Galilee Diary #561, January 4, 2012
Marc Rosenstein
A resident [of a shared courtyard] can be required to participate in
the cost of building a gate and gatehouse... But once there was a pious
man who was frequently visited by Elijah the prophet. He built a
gatehouse and Elijah stopped speaking to him...(Rashi's commentary: ...
because the gate kept away the poor, so he could not hear their cries).

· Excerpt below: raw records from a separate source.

(* ===== verification/Process.v ===== *)
(** * The agent process ([src/main.go], [src/lifecycle.go])

    [main] composes the other components: it holds the tracker of [Drain.v],
    starts the sweep of the previous process's builder pods and the reconcile of
    its rows, serves requests, and on a signal drains and closes what is left.
    Here these goroutines and the work they let in run together: a step of the
    process is a step of [main], of the sweep, of the reconcile, of the progress
    logger, of a task that owns a unit of the tracker, of the clock, of another
    part of the agent, or the death of the process and the start of the next one
    on the same rows and pods.

    A task is the body of an upload handler, of a build instruction, or the
    goroutine either has started; the goroutine's writes are those of
    [Deploy.v], one per step. The statements between [Begin] and the start of
    the goroutine or the refusal are one step. The database stays the same one;
    its connection may come and go. *)
From stdpp Require Import gmap.
From S2P Require Import Prelude GoStrings Drain Db BuildJobs TokenStore Paths Tarball BuildKit Upload Deploy Manifest Workdir BuildPods Lifecycle.
Local Open Scope string_scope.
Local Open Scope Z_scope.

Definition drainProgressEvery : Z := 30 * Second.

(** ** The goroutines' program counters *)

(** [main]: before [drain.Hold]; before each [go] statement; serving until a
    signal; in [drainWithProgress]; about to close the rows that are left; and
    after [shutdown] has returned. *)
Inductive MainPc :=
| MBoot
| MHeld
| MSweeping
| MReconciling
| MServe
| MDrain (d : nat) (timeout : Z)
| MFailRows (remaining timeout : Z)
| MReturned (remaining : Z).

(** The goroutine that closes [podSweepDone]. *)
Inductive SweepPc :=
| SweepNone
| SweepStart
| SweepDelete (names : list string)
| SweepDone.

(** The goroutine of [reconcileUntilDone]: [closed] tells whether the reconcile
    succeeded; [RecWait] is blocked on [podSweepDone], [RecDone] has released. *)
Inductive RecPc :=
| RecNone
| RecTry (start : Z)
| RecSleep (start wake : Z)
| RecWait (closed : bool)
| RecDone (closed : bool).

(** What the owner of a unit of the tracker is doing. [fault]: a write of the
    row's status failed, or the environment is one in which the build returns
    without closing its row. *)
Inductive Task :=
| Handling (r : Request) (c : Cluster)
| Building (env : Workdir.BuildEnv) (req : VcsBuildRequest)
| Uploaded (j : Job) (env : FrontEnv)
| Executing (jobID : string) (effs : list DeployEffect) (fault : bool)
| OneShotRun
| Ending.

Section Process.
Context {DB : Type} {DBI : Database DB} {TC : TokenCodec}.
Variable DurationString : Z -> string.

(** [mine], [lost] and [started] are history: the ids of the rows this process
    made, of those its tasks ended without closing, and the pods it started. *)
Record Proc := mkProc {
  drn : World;
  db : DB;
  pods : gset string;
  main : MainPc;
  sweep : SweepPc;
  rec : RecPc;
  tasks : gmap nat Task;
  next_line : option Z;
  lines : list Z;
  mine : gset string;
  lost : gset string;
  started : gset string
}.

Definition boot (db : DB) (pods : gset string) : Proc :=
  mkProc Drain.init db pods MBoot SweepNone RecNone ∅ None [] ∅ ∅ ∅.

Definition ids (db : DB) : gset string := list_to_set (map JobID (jobs_t (tables db))).
Definition open_ids (db : DB) : gset string :=
  list_to_set (map JobID (List.filter is_open (jobs_t (tables db)))).
Definition h_deploy_token : Handler := fun E p s =>
  let '(r, d) := CreateCLIDeployToken (c_unmarshal_deploy E) (c_marshal_token E) (c_mint E) p (s_db s) in
  (of_result r, None, with_db d s).

Definition h_pull_token : Handler := fun E p s =>
  let '(r, d) := CreateCLIPullToken (c_unmarshal_pull E) (c_marshal_token E) (c_mint E) p (s_db s) in
  (of_result r, None, with_db d s).

(** [getK8sClientset]. *)
Definition getK8sClientset (E : Calls) (s : Site) : option string * Site :=
  let '(e, o) := once_client (in_cluster (config_err E) (client_err E)) (s_k8s s) in (e, with_k8s o s).

(** [getCMClientset]. *)
Definition getCMClientset (E : Calls) (s : Site) : option string * Site :=
  let '(e, o) := once_client (in_cluster_plain (config_err E) (cm_err E)) (s_cm s) in (e, with_cm o s).

(** A refusal is sent even when it cannot be encoded. The client is asked for
    only once the request names an app. *)
Definition h_list_archives : Handler := fun E p s =>
  match c_decode_archives E p with
  | Err e => (Failure e, None, s)
  | Ok osid =>
      let '(client, s) := if String.eqb osid "" then (None, s) else getK8sClientset E s in
      let '(resp, k) := ListCLIArchives (c_artifacts E) client (c_harbor_query E) osid (s_kube s) in
      (match c_encode_archives E resp with
       | Ok j => Reply "LIST_CLI_ARCHIVES_RESPONSE" j
       | Err e => if la_Success resp then Failure e else Reply "LIST_CLI_ARCHIVES_RESPONSE" ""
       end, None, with_kube k s)
  end.

(** The fetch leaves its workdir in the cache and on disk, or removed. *)
Definition fetch_event (at_ : Z) (sc : Scratch) (e : FetchEvent) : Scratch :=
  match e with
  | ECachePut osid sha paths =>
      mkScratch (vcsWorkdirCachePut osid sha paths at_ (cache sc)) ({[Manifest.Workdir paths]} ∪ disk sc)
  | ERemoveAll dir => RemoveAll dir sc
  | _ => sc
  end.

-Babylonian Talmud, Baba Batra 7b
On a recent Friday night three homes on Shorashim were burglarized
this time in the early evening hours when the residents were out at
Kabbalat Shabbat or dinner at the neighbors. One of the homes, based on
past experience, was protected by an alarm and a safe (which was
taken...). Such depressing occurrences recur in waves; it seems that
every several months there is some activity, people take extra
precautions that make them feel a bit more secure, it is quiet for a
while, and then another hit. The moshav is surrounded by a chain link
fence topped with barbed wire, but there are gaps, and if you're
motivated, it's not so hard to get over, under, or around it. There is a
security guard on duty from midnight to 5 am, manning the entrance gate
and patrolling the internal streets periodically. There is a massive
iron gate at the entrance, which can only be opened by a signal from a
cell phone that is registered to a resident of the community. This is
often inconvenient, makes some people feel secure and others feel like
colonialists and is, apparently, not all that helpful. And of course
Shorashim is no different from the dozens of other somewhat isolated
rural communities scattered around the country.

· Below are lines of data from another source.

Lemma stable_GpMeanVarRequest (Hok : constants_ok K) :
  stable py (new (GpMeanVarRequest py K) None).
Proof. unfold GpMeanVarRequest. prove_stable Hok. Qed.

Lemma stable_GpHyperOptRequest (Hok : constants_ok K) :
  stable py (new (GpHyperOptRequest py K) None).
Proof. unfold GpHyperOptRequest. prove_stable Hok. Qed.

Lemma stable_GpNextPointsRequest (Hok : constants_ok K) :
  stable py (new (GpNextPointsRequest py K) None).
Proof. unfold GpNextPointsRequest. prove_stable Hok. Qed.

Lemma stable_GpNextPointsConstantLiarRequest (Hok : constants_ok K) :
  stable py (new (GpNextPointsConstantLiarRequest py K) None).
Proof.
  unfold GpNextPointsConstantLiarRequest, GpNextPointsRequest. prove_stable Hok.
Qed.

Lemma stable_GpNextPointsKrigingRequest (Hok : constants_ok K) :
  stable py (new (GpNextPointsKrigingRequest py K) None).
Proof.
  unfold GpNextPointsKrigingRequest, GpNextPointsRequest. prove_stable Hok.
Qed.

(** [CovarianceInfo] refuses [None] for the hyperparameters: the
    sequence type takes it for a value that is not iterable. *)
Lemma CovarianceInfo_refuses_None_hyperparameters (missing : option pyval) (value : dict) :
  dict_get "hyperparameters" value = Some PNone ->
  exists e, deserialize py (new (CovarianceInfo K) missing) (PDict value) = Invalid e.
Proof.
  intros H.
  pose (c := set_name "hyperparameters" (new ListOfPositiveFloats (Some PNone))).
  apply (@Mapping_child_fails py (new (CovarianceInfo K) missing) c raise value NotIterable).
  - reflexivity.
  - apply distinct_NoDup. reflexivity.
  - right; left; reflexivity.
  - rewrite (@arg_of_present value c PNone H). reflexivity.
Qed.

(** [OptimizerInfo] refuses [None] for the optimizer parameters. *)
Lemma OptimizerInfo_refuses_None_parameters (missing : option pyval) (value : dict) :
  dict_get "optimizer_parameters" value = Some PNone ->
  exists e, deserialize py (new (OptimizerInfo K) missing) (PDict value) = Invalid e.
Proof.
  intros H.
  pose (c := Node "optimizer_parameters" (Mapping preserve) [] None (Some PNone) None).
  apply (@Mapping_child_fails py (new (OptimizerInfo K) missing) c raise value NotAMapping).
  - reflexivity.
  - apply distinct_NoDup. reflexivity.
  - do 3 right; left; reflexivity.
  - rewrite (@arg_of_present value c PNone H). reflexivity.
Qed.

(** Hence no request schema accepts an output whose covariance
    information holds [None] for the hyperparameters, as the defaulted
    one does. *)
Lemma None_hyperparameters_are_refused (cls : pyclass) (value cov : dict) :
  In cls (request_schemas py K) ->
  dict_get "covariance_info" value = Some (PDict cov) ->
  dict_get "hyperparameters" cov = Some PNone ->
  exists e, deserialize py (new cls None) (PDict value) = Invalid e.
Proof.
  intros Hcls Hcov Hhyp.
  pose (c := set_name "covariance_info"
               (new (CovarianceInfo K)
                    (at_import (deserialize py (new (CovarianceInfo K) None) (PDict []))))).
  assert (Hc : exists e, deserialize py c (arg_of value c) = Invalid e).
  { rewrite (@arg_of_present value c (PDict cov) Hcov).
    destruct (CovarianceInfo_refuses_None_hyperparameters
                (at_import (deserialize py (new (CovarianceInfo K) None) (PDict []))) 
                cov Hhyp) as [e He].
    exists e. rewrite <- He. reflexivity. }
  destruct Hc as [e Hc].
  unfold request_schemas in Hcls. cbn [In] in Hcls.
  destruct Hcls as [<-|[<-|[<-|[<-|[<-|[<-|[]]]]]]];
    (eapply (@Mapping_child_fails py _ c raise value e);
     [ reflexivity
     | apply distinct_NoDup; reflexivity
     | cbn; tauto
     | exact Hc ]).
Qed.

We are all nostalgic for the good old days, twenty years ago, when we
seemed to live a kind of idyllic pastoral life out here in the
periphery, bragging to our city friends that we didn't even carry a key
to the front door. What has changed? Is it just that we are less naïve
now? Or is it that our standard of living has risen, our homes having
gotten larger and more stocked with stuff that is tempting to steal? Or
has the degree of economic inequality increased, so that there are more
desperate people looking for a way to survive? Or is it perhaps that
the ineffectuality of the law enforcement system in dealing with this
type of crime has made it a worthwhile venture for more people? Or
perhaps organized crime has permeated the local underclass, providing
incentives and mechanisms for moving stolen goods? Or could it be a
rise in drug addiction in Arab villages? All of the above?

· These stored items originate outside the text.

Lemma randomBytes_some (n : nat) (clock : nat -> Z) :
  forall (i : nat) (s : string),
    randomBytes n clock i = Some s ->
    String.length s = n
    /\ forall j, (j < n)%nat ->
         0 <= Z.rem (clock (i + j)%nat) 62
         /\ String.get j s
            = String.get (Z.to_nat (Z.rem (clock (i + j)%nat) 62)) charset.
Proof.
  induction n as [|n IH]; intros i s H; cbn [randomBytes] in H.
  - injection H as <-. split; [reflexivity|]. intros j Hj. lia.
  - change (Z.of_nat (String.length charset)) with 62 in H.
    destruct (Z.ltb_spec (Z.rem (clock i) 62) 0) as [Hneg|Hpos];
      [discriminate|].
    destruct (charset_index (clock i) Hpos) as [c Hc]. rewrite Hc in H.
    destruct (randomBytes n clock (S i)) as [rest|] eqn:E; [|discriminate].
    injection H as <-. destruct (IH (S i) rest E) as [Hlen Hget].
    split; [simpl; now rewrite Hlen|].
    intros [|j] Hj.
    + rewrite Nat.add_0_r. simpl. auto.
    + replace (i + S j)%nat with (S i + j)%nat by lia. simpl.
      apply Hget. lia.
Qed.

Lemma randomBytes_none (n : nat) (clock : nat -> Z) :
  forall i : nat,
    randomBytes n clock i = None
    <-> exists j, (j < n)%nat /\ Z.rem (clock (i + j)%nat) 62 < 0.
Proof.
  induction n as [|n IH]; intros i; cbn [randomBytes].
  - split; [discriminate|]. intros (j & Hj & _). lia.
  - change (Z.of_nat (String.length charset)) with 62.
    destruct (Z.ltb_spec (Z.rem (clock i) 62) 0) as [Hneg|Hpos].
    + split; [|reflexivity]. intros _. exists 0%nat.
      rewrite Nat.add_0_r. split; [lia|exact Hneg].
    + destruct (charset_index (clock i) Hpos) as [c ->].
      specialize (IH (S i)).
      destruct (randomBytes n clock (S i)) as [rest|].
      * split; [discriminate|]. intros ([|j] & Hj & Hneg).
        -- rewrite Nat.add_0_r in Hneg. lia.
        -- assert (Hex : exists j', (j' < n)%nat
                                    /\ Z.rem (clock (S i + j')%nat) 62 < 0).
           { exists j. split; [lia|].
             now replace (S i + j)%nat with (i + S j)%nat by lia. }
           apply IH in Hex. discriminate.
      * split; [|reflexivity]. intros _.
        destruct (proj1 IH eq_refl) as (j & Hj & Hneg).
        exists (S j). split; [lia|].
        now replace (i + S j)%nat with (S i + j)%nat by lia.
Qed.

Lemma generateRandomString_runs (length : Z) (clock : nat -> Z) :
  0 <= length ->
  (forall i, 0 <= clock i) ->
  exists s, generateRandomString length clock = Some s
            /\ String.length s = Z.to_nat length.
Proof.
  intros Hlen Hclock. unfold generateRandomString.
  destruct (Z.ltb_spec length 0) as [H|_]; [lia|].
  destruct (randomBytes (Z.to_nat length) clock 0) as [s|] eqn:E.
  - exists s. split; [reflexivity|]. now apply randomBytes_some in E.
  - apply randomBytes_none in E as (j & _ & Hneg).
    specialize (Hclock (0 + j)%nat).
    pose proof (Z.rem_nonneg (clock (0 + j)%nat) 62 ltac:(lia) Hclock). lia.
Qed.

Lemma extractAPIKey_x_api_key (key : string) :
  extractAPIKey {[ "X-Api-Key" := [key] ]} = key.
Proof.
  unfold extractAPIKey, HeaderGet.
  rewrite lookup_singleton_ne by discriminate. simpl.
  now rewrite lookup_singleton_eq.
Qed.

Lemma pretty_N_go_not_empty (x : N) (s : string) :
  s <> "" -> pretty_N_go x s <> "".
Proof.
  revert s. induction (N.lt_wf_0 x) as [x _ IH]; intros s Hs.
  assert (x = 0 \/ 0 < x)%N as [->|Hpos] by lia.
  - now rewrite pretty_N_go_0.
  - rewrite pretty_N_go_step by assumption.
    apply IH; [now apply N.div_lt|discriminate].
Qed.

Lemma itoa_not_empty (z : Z) : itoa z <> "".
Proof.
  assert (HN : forall x : N, pretty x <> "").
  { intros x. unfold pretty, pretty_N. case_decide; [discriminate|].
    rewrite pretty_N_go_step by lia.
    apply pretty_N_go_not_empty. discriminate. }
  unfold itoa, pretty, pretty_Z. destruct z as [|q|q].
  - discriminate.
  - apply HN.
  - discriminate.
Qed.
(** C5. A video change, from YouTube or from an upload, by a registered
    participant whose room exists sets the room's video reference and kind
    together and resets the playback state to paused, time 0, rate 1,
    whatever the room held before. *)
Theorem video_change_resets st s user room :
  users st !! s = Some user → rooms st !! roomId user = Some room →
  (∀ data,
     rooms (change_youtube_video st s data).1 !! roomId user =
     Some {| room_users := room_users room; currentVideo := videoId data;
             room_videoType := Some youtube;
             playbackState := {| isPlaying := false; currentTime := VNumber 0;
                                 playbackRate := VNumber 1 |} |}) ∧
  (∀ data,
     rooms (change_uploaded_video st s data).1 !! roomId user =
     Some {| room_users := room_users room; currentVideo := fileUrl data;
             room_videoType := Some upload;
             playbackState := {| isPlaying := false; currentTime := VNumber 0;
                                 playbackRate := VNumber 1 |} |}).
Proof.
  intros Hu Hr. split; intros data.
  - unfold change_youtube_video. rewrite Hu, Hr. simpl. apply lookup_insert_eq.
  - unfold change_uploaded_video. rewrite Hu, Hr. simpl. apply lookup_insert_eq.
Qed.

Lemma video_change_resets_witness :
  playbackState <$>
    rooms (change_youtube_video (after alice_seeks) "a"
             {| videoId := VString "abc123"; title := VString "Demo" |}).1
      !! "r1" = Some default_playback ∧
  playbackState <$>
    rooms (change_uploaded_video (after alice_seeks) "a"
             {| fileUrl := VString "/uploads/x.mp4"; fileName := VNull |}).1
      !! "r1" = Some default_playback.
Proof.
  destruct (video_change_resets (after alice_seeks) "a"
              alice_in_r1
              room_at_42)
    as [Hy Hu].
  - vm_compute. reflexivity.
  - vm_compute. reflexivity.
  - split.
    + simpl in Hy. rewrite Hy. reflexivity.
    + simpl in Hu. rewrite Hu. reflexivity.
Defined.
Lemma disconnect_resolves_on_event_witness :
  outcome_of 2
    (handle (AdapterDisconnect None) (snd (disconnect Scenario.ready)))
  = Some (Fulfilled Undefined, 0).
Proof.
  exact (proj1 (proj2 (proj2 (proj2 (disconnect_resolves_on_event Scenario.ready None
                                       ltac:(discriminate)))))).
Defined.



(** X11: when the adapter reports that the write of a command failed, the
    write and the command are rejected with no reason ([reject()] is called
    without an argument), nothing more is asked of the adapter, and the
    data listener of the command stays registered. *)
Theorem failed_write_rejects_command (s : Session.t) (buffer : Buffer.t) (ev : EventName) :
  peripheral_state s = "connected"%string ->
  commandCharacteristic s = true ->
  let c := length (cells s) in
  let s1 := snd (_sendCommand buffer ev s) in
  let s2 := handle (Written (S (S c)) true) s1 in
  pending c s1 = true
  /\ outcome_of (S (S c)) s2 = Some (Rejected NoReason, now s)
  /\ outcome_of c s2 = Some (Rejected NoReason, now s)
  /\ listeners s2 = listeners s ++ [(OnData ev, c)]
  /\ effects s2 = effects s1.
Proof.
  intros Hp Hc c s1 s2. subst c.
  assert (E1 : s1 = snd (_sendCommand buffer ev s)) by reflexivity.
  rewrite (sendCommand_connected buffer ev s Hp Hc) in E1. cbn [snd] in E1.
  clearbody s1. subst s1.
  destruct s as [ps ic dc cc ls cs ts nw es]. cbn [cells now effects isConnected dataCharacteristic listeners timers] in *.
  eassert (E2 : s2 = _).
  { subst s2. sess_run. reflexivity. }
  clearbody s2. subst s2.
  sess_run. repeat split.
Qed.


Lemma failed_write_rejects_command_witness :
  outcome_of 2 (handle (Written 4 true) Scenario.awaiting_status)
  = Some (Rejected NoReason, 0).
Proof.
  exact (proj1 (proj2 (proj2 (failed_write_rejects_command Scenario.ready
                                (getStatus_buffer Scenario.noon) status
                                eq_refl eq_refl)))).
Defined.


Lemma registered_last tg c (ls : list (target * nat)) :
  c ∈ map snd (filter (fun l : target * nat => target_eqb (fst l) tg = true)
                 (ls ++ [(tg, c)])).
Proof.
  apply list_elem_of_fmap. exists (tg, c). split; [reflexivity|].
  apply list_elem_of_filter. split.
  - cbn. by apply target_eqb_eq.
  - apply elem_of_app. right. left.
Qed.

(** X12: the round trip of [getInfo()] on a connected session: the buffer
    [0x00] is written; the acknowledgement of the write resolves the write
    and leaves the command pending; a notification whose first byte is 0x01
    resolves the command with [_parseInfo] of that notification, and no
    ['version'] listener is left. *)
Theorem getInfo_round_trip (s : Session.t) (data : Buffer.t) :
  peripheral_state s = "connected"%string ->
  commandCharacteristic s = true ->
  Buffer.get data 0 = Some 0x01 ->
  let c := length (cells s) in
  let s1 := snd (getInfo s) in
  let s2 := handle (Written (S (S c)) false) s1 in
  let s3 := handle (Notification data) s2 in
  fst (getInfo s) = c
  /\ effects s1 = effects s ++ [Adapter (CharacteristicWrite (S (S c)) [x00])]
  /\ outcome_of (S (S c)) s2 = Some (Fulfilled Undefined, now s)
  /\ pending c s2 = true
  /\ outcome_of c s3 = Some (Fulfilled (VersionInfo (Codec._parseInfo data)), now s)
  /\ registered (OnData version) s3 = [].
Proof.
  intros Hp Hc H0 c s1 s2 s3. subst c.
  unfold getInfo in *.
  split; [by rewrite (sendCommand_connected _ _ s Hp Hc)|].
  assert (E1 : s1 = snd (_sendCommand Codec.getInfo_buffer version s)) by reflexivity.
  rewrite (sendCommand_connected _ _ s Hp Hc) in E1. cbn [snd] in E1.
  clearbody s1. subst s1.
  destruct s as [ps ic dc cc ls cs ts nw es].
  cbn [cells now effects isConnected dataCharacteristic listeners timers] in *.
  split; [reflexivity|].
  eassert (E2 : s2 = _).
  { subst s2. sess_run. reflexivity. }
  clearbody s2. subst s2.
  split; [sess_run; reflexivity|]. split; [sess_run; reflexivity|].
  subst s3. cbn [handle]. unfold _dataHandler. rewrite H0.
  split.
  - rewrite emit_outcome. rewrite decide_True by apply registered_last.
    sdata_run. reflexivity.
  - unfold registered at 1. rewrite emit_listeners. apply registered_filter_same.
Qed.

For the new residents who left the city seeking that pastoral idyll,
this reality is daunting, and they tend to like to see the gate kept
closed, and are eager to volunteer for neighborhood-watch patrols. And
among newbies and veterans alike safes and alarm systems and reinforced
doors are popular home improvements. Then there are those (I'm not sure
if they're the majority or the minority) who sort of ignore the whole
thing; they just lock their doors (mostly) and hope for the best. Maybe
they are fatalists, figuring that there is no foolproof defense in any
case; maybe they value their feeling of freedom more than their stuff;
maybe they are just naïve/lazy (it won't happen to me). What seems to
be fairly certain is that the problem is not going to go away soon, nor
be solved by any particular security measure, nor is anyone, no matter
how security-conscious, immune.
More than just a nationalist movement, Zionism has always been rooted
in the Jewish messianic tradition, and Jews both in the state and in
the Diaspora have tended to expect that somehow our state would be
different, better, "the first flowering of our redemption." At the same
time, another powerful component of the Zionist vision was
"normalization:" Finally, we would be a normal nation, just like
everyone else.
Out here in the boonies, at the moment, through the bars on the
windows, it looks like normalization has trumped messianism. But we've
only just begun; the question is, where do we go from here?